Print the data below exactly, but only the lines from the one containing "[by exists v|done]." down to the one containing "by exists v|].", inclusive.

__TASK INPUTS__:
+---+

(** Pop until an unseen item turns up. *)
Fixpoint pop_unseen (seen pending : list Z) : option (Z * list Z) :=
  match pending with
  | [] => None
  | item :: rest => if decide (item ∈ seen) then pop_unseen seen rest else Some (item, rest)
  end.

(** The loop: [budget] is the number of descriptions still allowed; the result
    is the items described, in order. *)
Fixpoint walk (g : exc_graph) (budget : nat) (pending seen : list Z) : list Z :=
  match budget with
  | O => []
  | S budget' =>
      match pop_unseen seen pending with
      | None => []
      | Some (item, rest) => item :: walk g budget' (successors (g item) ++ rest) (item :: seen)
      end
  end.

Definition described (g : exc_graph) (error : Z) : list Z := walk g 16 [error] [].

Definition marker : string := "<redacted>".

(** The nonempty credential values, longest first. *)
Definition secrets (credentials : list (string * string)) : list string :=
  py_sorted (λ a b, Nat.leb (String.length b) (String.length a))
    (List.filter (λ v, negb (String.eqb v EmptyString)) (credentials.*2)).

Definition redact (l : list string) (s : string) : string :=
  foldl (λ t secret, str_replace secret marker t) s l.

Definition redactor (credentials : list (string * string)) (g : exc_graph) (error : Z) : string :=
  str_take 2000 (redact (secrets credentials) (str_join " | " (map (λ i, description (g i)) (described g error)))).

(** ** Substrings *)

Lemma startswith_spec p s : str_startswith p s = true ↔ ∃ t, s = p +:+ t.
Proof.
  unfold str_startswith. revert s. induction p as [|a p IH]; intros s.
  - split; [eauto|]. by intros [t ->].
  - destruct s as [|b s]; simpl; [split; [done|intros [t [=]]]|].
    case_decide as Hab.
    + subst b. rewrite IH. split; intros [t Ht]; exists t; [by rewrite Ht|]. rewrite str_app_cons in Ht. by injection Ht.
    + split; [done|]. intros [t Ht]. rewrite str_app_cons in Ht. injection Ht as ->. done.
Qed.

Lemma contains_spec p s : str_contains p s = true ↔ ∃ u v, s = u +:+ p +:+ v.
Proof.
  induction s as [|c s IH]; simpl; rewrite orb_true_iff, startswith_spec.
  - split.
    + intros [[t Ht]|H]; [|done]. exists EmptyString, t. done.
    + intros (u & v & E). left. destruct u as [|x u]; [by exists v|done].
  - rewrite IH. split.
    + intros [[t Ht]|(u & v & ->)]; [by exists EmptyString, t|]. exists (String c u), v. done.
    + intros (u & v & E). destruct u as [|x u]; [left; by exists v|].
      rewrite str_app_cons in E. injection E as -> ->. right. eauto.
Qed.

+---+

__WRITTEN ANSWER__:
    + intros (u & v & E). left. destruct u as [|x u]; [by exists v|done].
  - rewrite IH. split.
    + intros [[t Ht]|(u & v & ->)]; [by exists EmptyString, t|]. exists (String c u), v. done.
    + intros (u & v & E). destruct u as [|x u]; [left; by exists v|].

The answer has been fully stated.